Rotenone inhibited osteosarcoma metastasis by modulating ZO-2 expression and location via the ROS/Ca2+/AMPK pathway

Abstract

Background: Pulmonary metastases in osteosarcoma (OS) are associated with a poor prognosis. Rotenone has shown anti-cancer activity. However, its effects on metastasis and the underlying mechanisms remain unknown. This study investigated the potential use of Rotenone for OS treatment.

Methods: The effect of Rotenone and ROS/Ca²⁺/AMPK/ZO-2 pathway on metastasis and EMT was evaluated by Western blot, Transwell and Wound healing. Flow cytometer was employed to measure the intracellular Ros and Ca²⁺ levels. The subcellular location of ZO-2 was detected by IF, interaction between AMPK and ZO-2 were examined by Co-IP. Then, subcutaneous tumor and metastasis models were used to evaluate the function of Rotenone in OS metastasis.

Results: Rotenone-induced ROS led to increased intracellular Ca²⁺, which promoted the EMT of OS cells through activation of AMPK and ZO-2 nuclear translocation. Inhibition of ROS production decreased intracellular Ca²⁺, restraining AMPK activity. Knock-down of ZO-2 significantly suppressed the anti-metastasis effects of Rotenone in OS cells. Moreover, Rotenone elevated p-AMPK and ZO-2 expression but inhibited EMT and lung metastasis in vivo.Conclusion These results provide evidence supporting an anti-metastatic effect of Rotenone.
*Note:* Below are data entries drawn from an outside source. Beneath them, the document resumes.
Lemma occurrences_bound needle stack :
  (occurrences needle stack + String.length needle <= S (String.length stack))%nat
  \/ occurrences needle stack = 0%nat.
Proof.
  induction stack as [|c s IH]; cbn [occurrences String.length].
  - destruct (String.prefix needle EmptyString) eqn:E; [|auto].
    left. destruct needle; [simpl; lia | discriminate].
  - destruct (le_lt_dec (String.length needle) (S (String.length s))) as [Hle|Hgt].
    + destruct IH as [IH|IH].
      * left. destruct (String.prefix needle (String c s)); lia.
      * rewrite IH. destruct (String.prefix needle (String c s)); [left; lia | auto].
    + right. rewrite (prefix_too_long needle (String c s)) by (simpl; lia).
      rewrite occurrences_too_long by lia. reflexivity.
Qed.

Lemma occurrences_empty_needle stack :
  occurrences EmptyString stack = S (String.length stack).
Proof.
  induction stack as [|c s IH]; cbn [occurrences String.length]; [reflexivity|].
  rewrite IH. destruct (String c s); reflexivity.
Qed.

(** X4: [_count_substr] returns a number between 0 and
    [len(stack) - len(needle) + 1]; it is 0 when the needle is longer
    than the stack, 1 for a non-empty stack searched for itself, and
    [len(stack) + 1] for the empty needle. *)
Theorem count_substr_bounds (stack needle : string) :
  0 <= _count_substr stack needle /\
  _count_substr stack needle
    <= Z.max 0 (Z.of_nat (String.length stack) - Z.of_nat (String.length needle) + 1) /\
  ((String.length stack < String.length needle)%nat -> _count_substr stack needle = 0) /\
  _count_substr stack EmptyString = Z.of_nat (String.length stack) + 1 /\
  (stack <> EmptyString -> _count_substr stack stack = 1).
Proof.
  rewrite !_count_substr_occurrences.
  split; [lia|]. split; [|split; [|split]].
  - destruct (occurrences_bound needle stack) as [H|H]; lia.
  - intros H. rewrite occurrences_too_long by exact H. reflexivity.
  - rewrite occurrences_empty_needle. lia.
  - intros Hne. destruct stack as [|c s]; [congruence|].
    cbn [occurrences].
    assert (String.prefix (String c s) (String c s) = true) as ->.
    { apply prefix_correct. clear. induction (String c s) as [|a t IH]; simpl; [reflexivity|].
      rewrite IH. reflexivity. }
    rewrite occurrences_too_long by (simpl; lia). reflexivity.
Qed.

Lemma count_substr_bounds_witness :
  _count_substr "ab" "abc" = 0 /\ _count_substr "abab" "abab" = 1.
Proof.
  destruct (count_substr_bounds "ab" "abc") as (_ & _ & H & _).
  destruct (count_substr_bounds "abab" "abab") as (_ & _ & _ & _ & H').
  split; [apply H; simpl; lia | apply H'; discriminate].
Defined.

(** ** Combinations of any length *)

(** X5: [_build_combinations(alphabet, set(), n)] returns exactly the
    words of length [max(n, 1)] over the alphabet, [k ^ max(n, 1)] of
    them for an alphabet of [k] distinct symbols: a length [n <= 1]
    gives the one-letter words, and an alphabet without symbols gives
    the empty set. *)
Theorem build_combinations_words (alphabet : string) (n : Z) :
  let combinations := _build_combinations alphabet ∅ n in
  (forall s, s ∈ combinations <->
             String.length s = Z.to_nat (Z.max n 1) /\ over alphabet s) /\
  size combinations = (alphabet_size alphabet ^ Z.to_nat (Z.max n 1))%nat /\
  (n <= 1 -> combinations = list_to_set (chars alphabet)) /\
  (alphabet = EmptyString -> combinations = ∅).
Proof.
  intros combinations. subst combinations.
  destruct (_build_combinations_spec alphabet n) as [Hall Hsize].
  split; [exact Hall|]. split; [exact Hsize|]. split.
  - intros Hn. apply set_eq. intros s.
    pose proof (all_words_seed alphabet s) as Hseed.
    pose proof (Hall s) as Hs.
    replace (Z.to_nat (Z.max n 1)) with 1%nat in Hs by lia.
    rewrite Hs, Hseed. reflexivity.
  - intros ->. apply leibniz_equiv, size_empty_inv. rewrite Hsize.
    replace (alphabet_size EmptyString) with 0%nat by reflexivity.
    destruct (Z.to_nat (Z.max n 1)) eqn:E; [lia | reflexivity].
Qed.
These findings support the use of Rotenone in the prevention of OS metastasis.

Keywords: AMPK; Ca2+‌; ROS; Rotenone; ZO-2; metastasis; osteosarcoma; translocation‌.

Figure 1.

Rotenone-induced ROS inhibited OS metastasis. (A) IC50 of Rotenone in MG-63, U2OS and 143B cells was measured by MTT assay (0.02, 1.09 and 1.35 μM, respectively). (B) Intracellular ROS levels after OS cells were treated with Rotenone (0.02 and 1.09 μM Rotenone for MG-63 and U2OS respectively for 48 h) or Rotenone + NAC (10 mM). (C–E) Metastasis inhibition effects of Rotenone were measured by wound-healing and transwell assays. (F) Rotenone modulated OS cell AMPK activity, ZO-2 expression, and EMT, as determined via Western blot analysis of EMT-related markers. (G) Bar graph depicting quantitative analysis of Western blots. *p < 0.05, **p < 0.01, ***p < 0.001 vs. control.

Figure 2.

Rotenone inhibited Ca²⁺/AMPK/ZO-2 signaling. (A) Intracellular Ca²⁺ levels after OS cells were treated with Rotenone (0.02 and 1.09 μM Rotenone for MG-63 and U2OS respectively for 48 h) or Rotenone + NAC (10 mM). (B–D) Metastasis capacity of different groups was measured by wound-healing and transwell assays. (E) AMPK activity, ZO-2 expression, and EMT-related markers were determined by Western blot analysis of OS cells treated with the indicated conditions. (F) Bar graph depicting quantitative analysis of Western blots. ***p < 0.001 vs. control.

Figure 3.

Rotenone and AMPK modulated ZO-2 subcellular location. (A, B) Immunoblotting and IF analysis of the subcellular distribution of ZO-2 after Rotenone treatment (0.02 and 1.09 μM Rotenone for MG-63 and U2OS respectively for 48 h). (C, D) AMPK inhibitor Compound C (10 μM for 48 h) modulated ZO-2 nuclear translocation, as measured by immunoblotting and IF. (E) Co-IP was employed to reveal the interaction between AMPK and ZO-2.

Figure 4.

Rotenone inhibited OS progression in vivo. (A, B) Rotenone suppressed tumor growth over time and showed a synergistic effect with Doxorubicin. Tumors were measured on the indicated days using Vernier calipers. Body weights of tumor-bearing mice were measured. (C, D) The expression of p-AMPK and ZO-2 in xenograft tumor tissues was determined by immunoblotting and IHC. (A, E) Rotenone suppressed lung metastasis and exhibited higher efficacy when combined with Doxorubicin. n = 5. The black dots on the surface of the lungs indicate metastasis foci. *p < 0.05, ***p < 0.001 vs. control. Rotenone and Doxorubicin administration was described in Materials and Methods.

Figure 5.

ZO-2 expression was correlated with p-AMPK and metastasis in OS patients. (A) Expression of p-AMPK and ZO-2 was measured by IHC in metastatic and non-metastatic OS specimens. (B) The GEPIA database showed a positive correlation between p-AMPK and ZO-2 in sarcoma samples. (C) Working model illustrating Rotenone modulation of ZO-2 expression and location via the ROS/Ca²⁺/AMPK pathway.